По пути домой мама с папой ссорятся и выясняют, кто же из них согласился на то, чтоб взять с собой Нелли.
- Ты сказал "превосходно"! - говорит мама папе.
- Ты перед этим кивнула мне! - отвечает папа маме.
А мне наплевать, кто из них виноват в этом кошмаре. Если нам надо будет вернуться в Питтсбург, чтоб привезти Нелли родителям, мне придется забыть про поездку в Грейслэнд. Мы просто не успеем. Да и дольше пяти минут выносить Нелли - хуже этого и быть не может. Убирая со стола, она, к примеру, спросила, не сижу ли я на диете - потому что кусок торта так и остался лежать на тарелке нетронутым. Я не смогла скормить его папе, потому что тому пришлось съесть кусок Клары и полкуска маминого торта, и он больше не хотел сладкого. Или же он просто не хотел брать мой торт.
Ничего удивительного.
Я, конечно, сказала Нелли, что не сижу на диете, мне просто плохо.
- Антье на диете! - тут же доложила та матери и всучила ей мою тарелку.

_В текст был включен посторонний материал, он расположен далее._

(** On the sample the module and the function both start at (0, 0) and
    both span lines; the two fold records with that start are printed in
    pre-order, the module first. *)
Lemma equal_starts_keep_preorder_witness :
  exists fold_out,
    main (Demo.world Demo.foo_parse) (Demo.python_args folds [])
      (Ok Demo.foo_source) = printed (JArr fold_out) /\
    Forall2 shows (filter (record_starts_at (0, 0)) fold_out)
      [Demo.foo_tree; Demo.foo_function] /\
    exists jn jd, shows jn Demo.foo_tree /\ shows jd Demo.foo_function /\
                  before jn jd fold_out.
Proof.
  assert (Hreach : reaches (Demo.world Demo.foo_parse)
                     (Demo.python_args folds []) (Ok Demo.foo_source)
                     (Some Demo.foo_tree) Demo.foo_source).
  { exists 3%N, 4%N. repeat split; vm_compute; reflexivity. }
  assert (Hpts : has_points Demo.foo_tree = true)
    by (vm_compute; reflexivity).
  assert (Hdepth : (height Demo.foo_tree
                    <= max_walk_depth (Demo.world Demo.foo_parse))%nat)
    by (apply Nat.leb_le; vm_compute; reflexivity).
  destruct (equal_starts_keep_preorder (Demo.world Demo.foo_parse)
              (Demo.python_args folds []) (Ok Demo.foo_source)
              Demo.foo_tree Demo.foo_source Hreach Hpts Hdepth)
    as (sym_out & fold_out & _ & Hmain & _ & Hfolds & Hbelow).
  exists fold_out. split; [exact Hmain|]. split; [exact (Hfolds (0, 0))|].
  destruct (Hbelow Demo.foo_tree Demo.foo_function Demo.foo_function (0, 0)
              (inside_here _) (or_introl eq_refl) (inside_here _)
              eq_refl eq_refl) as [_ H].
  apply H; reflexivity.
Defined.

(** The module and the function of the sample both start at (0, 0) and both
    span lines: the module, visited first, stays first. *)
Example foo_folds_order :
  collect_folds Demo.foo_tree = Ok [Demo.foo_tree; Demo.foo_function].
Proof. vm_compute; reflexivity. Qed.

(** ** Exit codes *)

Lemma run_command_exit_code W a root source_bytes :
  In (exit_code (run_command W a root source_bytes)) [0; 1; 7; 8].
Proof.
  unfold run_command, run_ast, run_node_at, run_symbols, run_folds, printed.
  destruct (cmd a); simpl.
  - destruct root as [root|]; simpl; auto.
    destruct (walk_node_within W _ root source_bytes); simpl; auto.
  - destruct (args a) as [|r [|c rest]]; simpl; auto.
    destruct (int W r); simpl; auto.
    destruct (int W c); simpl; auto.
    destruct root as [root|]; simpl; auto.
    destruct (find_smallest_named_at W root _ _); simpl; auto.
  - destruct root as [root|]; simpl; auto.
    destruct (collect_symbols_within _ root None); simpl; auto.
  - destruct root as [root|]; simpl; auto.
    destruct (collect_folds_within _ root); simpl; auto.
    destruct (fold_records _); simpl; auto.
Qed.

Lemma main_after_parser W a stdin l p :
  load_language W (lang a) = Ok l ->
  make_parser_for_language W l = Ok p ->
  reaches W a stdin (acquire_root W p (read_stdin stdin)) (read_stdin stdin).
Proof. intros Hl Hp. now exists l, p. Qed.

(** The exit code is 4 exactly when the resolver raises. *)
Lemma exit_4_iff W a stdin :
  exit_code (main W a stdin) = 4 <->
  exists e, load_language W (lang a) = Raised e.
Proof.
  unfold main. destruct (load_language W (lang a)) as [l|e] eqn:El.
  - split; [|intros [e He]; discriminate].
    destruct (make_parser_for_language W l) as [p|e] eqn:Ep;
      [|simpl; discriminate].
    intros H.
    pose proof (run_command_exit_code W a
                  (acquire_root W p (read_stdin stdin)) (read_stdin stdin))
      as Hin.
    unfold run_command in Hin. rewrite H in Hin. simpl in Hin.
    repeat (destruct Hin as [Hin|Hin]; [discriminate|]). contradiction.
  - simpl. split; [now exists e|reflexivity].
Qed.

(** The exit code is 5 exactly when the resolver returns and the builder
    raises. *)
Lemma exit_5_iff W a stdin :
  exit_code (main W a stdin) = 5 <->
  exists l e, load_language W (lang a) = Ok l /\
              make_parser_for_language W l = Raised e.
Proof.
  unfold main. destruct (load_language W (lang a)) as [l|e] eqn:El.
  - destruct (make_parser_for_language W l) as [p|e] eqn:Ep.
    + split.
      * intros H.
        pose proof (run_command_exit_code W a
                      (acquire_root W p (read_stdin stdin)) (read_stdin stdin))
          as Hin.
        unfold run_command in Hin. rewrite H in Hin. simpl in Hin.
        repeat (destruct Hin as [Hin|Hin]; [discriminate|]). contradiction.
      * intros (l' & e & [= <-] & He). congruence.
    + simpl. split; [|reflexivity]. intros _. now exists l, e.
  - simpl. split; [discriminate|]. intros (l & e' & H & _). discriminate.
Qed.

Мать Нелли сказала: "Отлично" и одобряюще посмотрела на меня.
В наушниках Элвис поет "Подозревая друг друга", но мне все равно слышно, что мама и папа орут всё громче. Теперь уже речь вовсе не о том, кто заварил всю эту кашу с Нелли, а о том, кто же пропустил нужный поворот.

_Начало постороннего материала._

Example mask_select_example :
  mask_select [10; 20; 30]%nat [true; false; true] = [10; 30]%nat.
Proof. reflexivity. Qed.

(** ** Signs *)

Lemma Rsign_zero : Rsign 0 = Eq.
Proof.
  unfold Rsign. destruct (total_order_T 0 0) as [[H | H] | H]; try reflexivity; lra.
Qed.

Lemma Rsign_pos (r : R) : 0 < r -> Rsign r = Gt.
Proof.
  intros Hr. unfold Rsign.
  destruct (total_order_T r 0) as [[H | H] | H]; try reflexivity; lra.
Qed.

Lemma Rleb_true (x y : R) : Rleb x y = true <-> x <= y.
Proof. unfold Rleb. destruct (Rle_dec x y); split; intros; try easy. Qed.

Lemma Rleb_false (x y : R) : Rleb x y = false <-> y < x.
Proof.
  unfold Rleb. destruct (Rle_dec x y); split; intros; try easy; lra.
Qed.

(** ** make_rotation_matrix *)

Lemma vnorm_zero_inv (v : vec3) : vnorm v = 0 -> v = vzero.
Proof.
  destruct v as [[a b] c]. unfold vnorm, vzero. intros H.
  apply sqrt_eq_0 in H; [| nra].
  assert (a = 0) by nra. assert (b = 0) by nra. assert (c = 0) by nra.
  subst. reflexivity.
Qed.

Lemma fdiv_zero_zero : fdiv (Fin 0) (Fin 0) = NaN.
Proof. unfold fdiv, inf_signed. now rewrite Rsign_zero. Qed.

Lemma make_rotation_matrix_zero (angle : R) :
  make_rotation_matrix vzero angle = ret nan_matrix.
Proof.
  unfold make_rotation_matrix, vzero.
  replace (0 * 0 + 0 * 0 + 0 * 0) with 0 by ring.
  rewrite sqrt_0, fdiv_zero_zero. reflexivity.
Qed.

(** C8 (as the code has it): for an axis of zero norm the function does
    not fail; for every angle it returns the 3 x 3 matrix whose nine
    entries are all nan. *)
Theorem make_rotation_matrix_zero_axis (vector : vec3) (angle : R) :
  vnorm vector = 0 ->
  make_rotation_matrix vector angle = ret nan_matrix.
Proof.
  intros H. apply vnorm_zero_inv in H. subst vector.
  apply make_rotation_matrix_zero.
Qed.

Lemma make_rotation_matrix_zero_axis_witness :
  vnorm (0, 0, 0) = 0 /\ make_rotation_matrix (0, 0, 0) 90 = ret nan_matrix.
Proof.
  assert (H : vnorm (0, 0, 0) = 0).
  { unfold vnorm. replace (0 * 0 + 0 * 0 + 0 * 0) with 0 by ring. apply sqrt_0. }
  split; [exact H | exact (make_rotation_matrix_zero_axis (0, 0, 0) 90 H)].
Defined.

(** C8 fails as stated: with the zero axis and 90 degrees the call returns
    (it raises nothing), and what it returns holds nan. *)
Lemma make_rotation_matrix_zero_axis_returns_nan :
  make_rotation_matrix (0, 0, 0) 90 = inr nan_matrix /\
  (forall e : exn, make_rotation_matrix (0, 0, 0) 90 <> inl e).
Proof.
  pose proof (make_rotation_matrix_zero 90) as H. unfold vzero in H.
  split; [exact H |]. intros e He. rewrite H in He. discriminate He.
Qed.

(** ** coulomb_matrix_to_inverse_distance_proton *)

Lemma nth_zip_with {A B C : Type} (f : A -> B -> C) (l1 : list A) (l2 : list B)
    (i : nat) (da : A) (db : B) (dc : C) :
  (i < length l1)%nat -> (i < length l2)%nat ->
  nth i (zip_with f l1 l2) dc = f (nth i l1 da) (nth i l2 db).
Proof.
  unfold zip_with. revert l2 i.
  induction l1 as [| x l1 IH]; intros [| y l2] [| i] H1 H2; simpl in *; try lia.
  - reflexivity.
  - apply IH; lia.
Qed.

Lemma length_zip_with {A B C : Type} (f : A -> B -> C) (l1 : list A) (l2 : list B) :
  length (zip_with f l1 l2) = Nat.min (length l1) (length l2).
Proof. unfold zip_with. now rewrite length_map, length_combine. Qed.

Lemma nth_map_seq {A : Type} (f : nat -> A) (n i : nat) (d : A) :
  (i < n)%nat -> nth i (map f (seq 0 n)) d = f i.
Proof.
  intros Hi. rewrite (nth_indep _ d (f 0%nat)) by now rewrite length_map, length_seq.
  rewrite map_nth, seq_nth by assumption. reflexivity.
Qed.

Lemma nth_map_in {A B : Type} (f : A -> B) (l : list A) (i : nat) (da : A) (db : B) :
  (i < length l)%nat -> nth i (map f l) db = f (nth i l da).
Proof.
  intros Hi. rewrite (nth_indep _ db (f da)) by now rewrite length_map.
  apply map_nth.
Qed.

Lemma nth_combine_seq {A : Type} (l : list A) (i : nat) (d : A) :
  (i < length l)%nat ->
  nth i (combine (seq 0 (length l)) l) (0%nat, d) = (i, nth i l d).
Proof.
  intros Hi. rewrite combine_nth by now rewrite length_seq.
  now rewrite seq_nth.
Qed.

Lemma square_row {A : Type} (n : nat) (m : matrix A) (i : nat) :
  square n m -> (i < n)%nat -> length (nth i m []) = n.
Proof.
  intros [Hl Hr] Hi. rewrite Forall_forall in Hr.
  apply Hr, nth_In. lia.
Qed.

Lemma square_ncols {A : Type} (n : nat) (m : matrix A) :
  square n m -> ncols m = n.
Proof.
  intros [Hl Hr]. unfold ncols. destruct m as [| r m]; simpl in *.
  - easy.
  - now inversion Hr.
Qed.

Lemma recovered_charges (n : nat) (C : matrix R) :
  square n C ->
  map (fun x => np_power (Fin (2 * x)) (1 / 2.4)) (diagonal C) =
  map (recovered_charge C) (seq 0 n).
Proof.
  intros Hsq. unfold diagonal. rewrite (square_ncols n C Hsq), map_map.
  reflexivity.
Qed.

Lemma decoder_charge (n : nat) (C : matrix R) (uc : R) (i : nat) :
  square n C -> (i < n)%nat ->
  nth i (snd (coulomb_matrix_to_inverse_distance_proton C uc)) 0%Z =
  astype_int (np_round (recovered_charge C i)).
Proof.
  intros Hsq Hi. unfold coulomb_matrix_to_inverse_distance_proton.
  cbv zeta. cbn [fst snd].
  rewrite (recovered_charges n C Hsq), map_map.
  now rewrite nth_map_seq.
Qed.

Lemma decoder_entry (n : nat) (C : matrix R) (uc : R) (i j : nat) :
  square n C -> (i < n)%nat -> (j < n)%nat ->
  nth j (nth i (fst (coulomb_matrix_to_inverse_distance_proton C uc)) []) NaN =
  fdiv (if Nat.eqb i j then Fin 0
        else fdiv (Fin (nth j (nth i C []) 0))
                  (fmul (recovered_charge C j) (recovered_charge C i)))
       (Fin uc).
Proof.
  intros Hsq Hi Hj. pose proof Hsq as [Hlen Hrows].
  unfold coulomb_matrix_to_inverse_distance_proton.
  cbv zeta. cbn [fst snd].
  rewrite (recovered_charges n C Hsq).
  set (zl := map (recovered_charge C) (seq 0 n)).
  set (zz := map (fun b => map (fun a => fmul a b) zl) zl).
  set (c0 := zip_with (zip_with (fun x d => fdiv (Fin x) d)) C zz).
  assert (Hzl : length zl = n) by (unfold zl; now rewrite length_map, length_seq).
  assert (Hzz : length zz = n) by (unfold zz; now rewrite length_map).
  assert (Hc0 : length c0 = n).
  { unfold c0. rewrite length_zip_with. lia. }
  assert (Hrow : nth i c0 [] =
                 zip_with (fun x d => fdiv (Fin x) d) (nth i C [])
                          (map (fun a => fmul a (recovered_charge C i)) zl)).
  { unfold c0. rewrite (nth_zip_with _ _ _ _ [] []) by lia.
    unfold zz. rewrite (nth_map_in _ _ _ NaN) by lia.
    replace (nth i zl NaN) with (recovered_charge C i); [reflexivity |].
    unfold zl. now rewrite nth_map_seq. }
  assert (Hrl : length (nth i c0 []) = n).
  { rewrite Hrow, length_zip_with, !length_map.
    rewrite (square_row n C i Hsq Hi). fold zl. lia. }
  assert (Hzd : nth i (zero_diagonal c0) [] =
                map (fun jx => if Nat.eqb i (fst jx) then Fin 0 else snd jx)
                    (combine (seq 0 n) (nth i c0 []))).
  { unfold zero_diagonal.
    rewrite (nth_map_in _ _ _ (0%nat, [])) by (rewrite length_combine, length_seq; lia).
    rewrite nth_combine_seq by lia. cbn [fst snd]. now rewrite Hrl. }
  rewrite (nth_map_in _ _ _ [])
    by (unfold zero_diagonal; rewrite length_map, length_combine, length_seq; lia).
  rewrite Hzd.
  rewrite (nth_map_in _ _ _ NaN)
    by (rewrite length_map, length_combine, length_seq; lia).
  f_equal.
  rewrite (nth_map_in _ _ _ (0%nat, NaN)) by (rewrite length_combine, length_seq; lia).
  rewrite combine_nth by (rewrite length_seq; lia).
  rewrite seq_nth by lia. cbn [fst snd plus].
  destruct (Nat.eqb i j); [reflexivity |].
  rewrite Hrow.
  rewrite (nth_zip_with _ _ _ _ 0 NaN).
  2:{ rewrite (square_row n C i Hsq Hi). lia. }
  2:{ rewrite length_map. lia. }
  rewrite (nth_map_in _ _ _ NaN) by lia.
  unfold zl. now rewrite nth_map_seq.
Qed.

- Я еду, ты следишь за дорогой! - орет папа.
Это не совсем так, потому что пока он едет, мама должна еще кормить папу пончиками и бутербродами, фотографировать из окна, если папа командует: "Фото справа!", и говорить "О-о-о-о", если папа возвещает: "В зеркале заднего вида - чудо природы!".
Нам с Кларой тоже надо говорить "О-о-о-о", а если мы не дай бог пропустим этот момент или же протянем "О-о-о-о" не так долго или громко, как надо, то папа сразу же кричит, зачем мы только поехали в это путешествие, вот другие дети были бы благодарны, если бы им предоставилась возможность увидеть всю эту красоту - а не играли бы в "Геймбоя", пока за окном одно чудо природы сменяет другое.

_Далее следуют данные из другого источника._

Definition method_eqb (a b : method) : bool :=
  match a, b with
  | GET, GET | POST, POST => true
  | _, _ => false
  end.

(** A request path, as the list of its segments, against a route path. *)
Fixpoint path_matches (pattern : list segment) (path : list string) : bool :=
  match pattern, path with
  | [], [] => true
  | Lit text :: pattern', s :: path' => String.eqb text s && path_matches pattern' path'
  | Param _ :: pattern', s :: path' => negb (String.eqb s "") && path_matches pattern' path'
  | _, _ => false
  end.

Definition layer_matches (m : method) (path : list string) (l : layer) : bool :=
  match on l with
  | Some m' => method_eqb m m'
  | None => true
  end
  && match route l with
     | Some pattern => path_matches pattern path
     | None => true
     end.

(** The handler that answers a request; [None] would leave the request to
    Express itself. *)
Definition dispatch (m : method) (path : list string) : option handler :=
  option_map target (List.find (layer_matches m path) stack).

Section App.
Context `{Runtime}.

(** The handler of [app.use('*', ...)]. *)
Definition not_found_route : M (http unit) :=
  ret {| code := 404; sent := ErrorBody "Endpoint not found" |}.

End App.
End App.

(** ** A small runtime to run the code on

    Documents are their own text; [parseFloat] reads an optional sign,
    digits and an optional fraction; [Date_parse] knows three instants;
    the two number printers answer with a fixed text. *)

Module Sample.

Definition digit_value (c : ascii) : option Z :=
  let n := nat_of_ascii c in
  if ((48 <=? n) && (n <=? 57))%nat then Some (Z.of_nat (n - 48)) else None.

(** Reads digits: the value read, the number of digits, and the rest. *)
Fixpoint read_digits (s : string) (value : Z) (count : nat) : Z * nat * string :=
  match s with
  | String c t =>
      match digit_value c with
      | Some d => read_digits t (10 * value + d)%Z (S count)
      | None => (value, count, s)
      end
  | EmptyString => (value, count, s)
  end.

Definition parse_unsigned (s : string) : option Q :=
  let '(int_part, int_digits, rest) := read_digits s 0%Z 0 in
  let '(frac_part, frac_digits, _) :=
    match rest with
    | String "."%char t => read_digits t 0%Z 0
    | _ => (0%Z, 0, rest)
    end in
  if ((int_digits =? 0) && (frac_digits =? 0))%nat then None
  else Some (Qplus (inject_Z int_part) (Qmake frac_part (Pos.of_nat (10 ^ frac_digits)))).

Definition parse_decimal (s : string) : number :=
  match s with
  | String "-"%char t =>
      match parse_unsigned t with Some q => Fin (- q) | None => NaN end
  | _ =>
      match parse_unsigned s with Some q => Fin q | None => NaN end
  end.

Definition parse_instant (s : string) : number :=
  if String.eqb s "2024-01-01T00:00:00.000Z" then of_Z 1704067200000
  else if String.eqb s "2024-06-01T00:00:00.000Z" then of_Z 1717200000000
  else if String.eqb s "2024-06-01T10:00:00.000Z" then of_Z 1717236000000
  else NaN.

#[export] Instance runtime : Runtime := {|
  json := string;
  JSON_stringify := fun j => j;
  JSON_parse := fun s => Some s;
  parseFloat := parse_decimal;
  Date_parse := parse_instant;
  toFixed4 := fun _ => "0.0000";
  format_scaled := fun _ => "1 KB";
  localeCompare := fun a b =>
    if String.eqb a b then Fin 0 else if String.ltb a b then of_Z (-1) else of_Z 1;
  now_iso := "2024-06-01T12:00:00.000Z"
|}.

(** A script answering with the given pages in turn, then with empty pages. *)
Definition script_of_pages (pages : list (list pin_row)) : script :=
  fun k => Responds {| data := "{}"; data_rows := Some (nth k pages []) |}.

(** A document, as a response body. *)
Definition document (text : string) : response :=
  {| data := text; data_rows := None |}.

(** The first [failures] requests time out, the next one is answered. *)
Definition answers_after (failures : nat) (text : string) : script :=
  fun k => if (k <? failures)%nat then Fails (Error "timeout of 30000ms exceeded")
           else Responds (document text).

Definition tagged (n : string) (date : string) (kv : list (string * string)) : pin_row :=
  {| pr_ipfs_pin_hash := "QmYwAPJzv5CZsnA625s3Xf2nemtYgPpHdWEz79ojWnPbdG";
     pr_size := of_Z 2048;
     pr_date_pinned := date;
     pr_metadata := Some {| md_name := Some n; md_keyvalues := Some (list_to_map kv) |} |}.


Definition sample_row : pin_row :=
  tagged "churn-model" "2024-01-01T00:00:00.000Z" [("type", "ml-model"); ("accuracy", "0.95")].

Definition full_page : list pin_row := repeat sample_row 100.

Definition january_model : pin_row :=
  tagged "churn-model-jan" "2024-01-01T00:00:00.000Z"
    [("type", "ml-model"); ("accuracy", "0.95")].

Definition june_model : pin_row :=
  tagged "churn-model-jun" "2024-06-01T00:00:00.000Z"
    [("type", "ml-model"); ("accuracy", "0.5")].

(** Two full pages and a last page of three rows. *)
Definition three_pages : list (list pin_row) :=
  [full_page; full_page; [sample_row; sample_row; sample_row]].

(** Two models as the list-models route builds them: one whose accuracy tag
    is not a number, one with accuracy 0.5. *)
Definition unrated_then_half : list model :=
  map (fun r => to_model (pinned_file r))
    [ tagged "model-x" "2024-01-01T00:00:00.000Z"
        [("type", "ml-model"); ("accuracy", "n/a")];
      tagged "model-y" "2024-06-01T00:00:00.000Z"
        [("type", "ml-model"); ("accuracy", "0.5")] ].

(** Three models with accuracies 0.5, 0.95 and 0.7. *)
Definition three_rated : list model :=
  map (fun r => to_model (pinned_file r))
    [ tagged "model-a" "2024-01-01T00:00:00.000Z"
        [("type", "ml-model"); ("accuracy", "0.5")];
      tagged "model-b" "2024-06-01T00:00:00.000Z"
        [("type", "ml-model"); ("accuracy", "0.95")];
      tagged "model-c" "2024-06-01T10:00:00.000Z"
        [("type", "ml-model"); ("accuracy", "0.7")] ].

(** A script answering with the given pages in turn, then failing with
    status 429. *)
Definition pages_then_failure (pages : list (list pin_row)) : script :=
  fun k => if (k <? length pages)%nat
           then Responds {| data := "{}"; data_rows := Some (nth k pages []) |}
           else Fails (Error "Request failed with status code 429").

(** A pin that has no [metadata] object. *)
Definition bare_pin : pin_row :=
  {| pr_ipfs_pin_hash := "QmYwAPJzv5CZsnA625s3Xf2nemtYgPpHdWEz79ojWnPbdG";
     pr_size := of_Z 2048;
     pr_date_pinned := "2024-01-01T00:00:00.000Z";
     pr_metadata := None |}.

End Sample.

(** ** The specification's vocabulary

    Definitions that follow the wording of the specification; the theorems
    compare them with the code above. *)

(** *** Identifier patterns *)






(** *** Model records *)

Definition contains (s sub : string) : Prop :=
  exists pre post, s = pre +:+ sub +:+ post.

(** The key-values entry [key] of the record equals [value]. *)
Definition has_keyvalue (f : file) (key value : string) : Prop :=
  exists md kv,
    metadata f = Some md /\ md_keyvalues md = Some kv /\ kv !! key = Some value.

Definition name_contains (f : file) (sub : string) : Prop :=
  exists n, name f = Some n /\ contains n sub.

Definition model_record (f : file) : Prop :=
  has_keyvalue f "type" "ml-model"
  \/ has_keyvalue f "modelType" "temporal_fusion_transformer"
  \/ name_contains f "model".

(** *** Gateways *)

Definition primary_gateway (ipfsHash : string) : string :=
  "https://gateway.pinata.cloud/ipfs/" +:+ ipfsHash.
Definition secondary_gateway (ipfsHash : string) : string :=
  "https://ipfs.io/ipfs/" +:+ ipfsHash.
Definition tertiary_gateway (ipfsHash : string) : string :=
  "https://cloudflare-ipfs.com/ipfs/" +:+ ipfsHash.

(** *** Pagination *)

Section Pagination.
Context `{Runtime}.

(** The k-th request is answered (rather than failing). *)
Definition answered (sc : script) (k : nat) : Prop :=
  exists r, sc k = Responds r.

(** The rows of the k-th page; none when the reply carries no [rows]. *)
Definition rows_at (sc : script) (k : nat) : list pin_row :=
  match sc k with
  | Responds r => default [] (data_rows r)
  | Fails _ => []
  end.

(** The accumulator after the first [n] pages. *)
Fixpoint gathered (sc : script) (n : nat) : list pin_row :=
  match n with
  | O => []
  | S k => gathered sc k ++ rows_at sc k
  end.

(** The three stop conditions, read at page [k]: (a) the page has zero
    rows, (b) the accumulator has reached the limit, (c) the page is shorter
    than the page cap. *)
Definition stops_at (sc : script) (limit : number) (k : nat) : bool :=
  (length (rows_at sc k) =? 0)%nat
  || (of_nat (length (gathered sc (S k))) >=? limit)%num
  || (length (rows_at sc k) <? pageLimit)%nat.

(** The requests for the first [n] pages: offsets 0, 100, 200, ... *)
Definition page_urls (status : string) (n : nat) : list string :=
  map (fun k => pinListUrl status (k * pageLimit)) (seq 0 n).

End Pagination.

(** The address of the k-th page request as the claim describes it: pages
    of 100 rows at the offsets 0, 100, 200, ..., with the status filter
    appended unless it is ["all"]. *)
Definition page_address (status : string) (k : nat) : string :=
  "https://api.pinata.cloud/data/pinList?pageLimit=100&pageOffset="
  +:+ NilZero.string_of_uint (Nat.to_uint (100 * k))
  +:+ (if String.eqb status "all" then "" else "&status=" +:+ status).

(** *** Accuracy buckets and the average *)

(** Strictly positive: the accuracies the statistics take into account. *)
Definition positive (a : number) : bool := (Fin 0 <? a)%num.

(** high: [a > 0.9] *)
Definition in_high (a : number) : bool := (Fin (9 # 10) <? a)%num.

(** medium: [0.7 <= a <= 0.9] *)
Definition in_medium (a : number) : bool :=
  (Fin (7 # 10) <=? a)%num && (a <=? Fin (9 # 10))%num.

(** low: [a < 0.7], for a strictly positive [a] *)
Definition in_low (a : number) : bool :=
  positive a && (a <? Fin (7 # 10))%num.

Но сейчас папа ничего не говорит про чудеса природы, он кричит о том, что мама могла бы и помочь ему с навигацией. Мама говорит: "Вольфганг!" Я выглядываю из окна.
Мы едем по территории эмишей, где были вчера. Ужасно темно - кажется, я еще никогда не видела такой темной ночи. Только пара светлячков видна.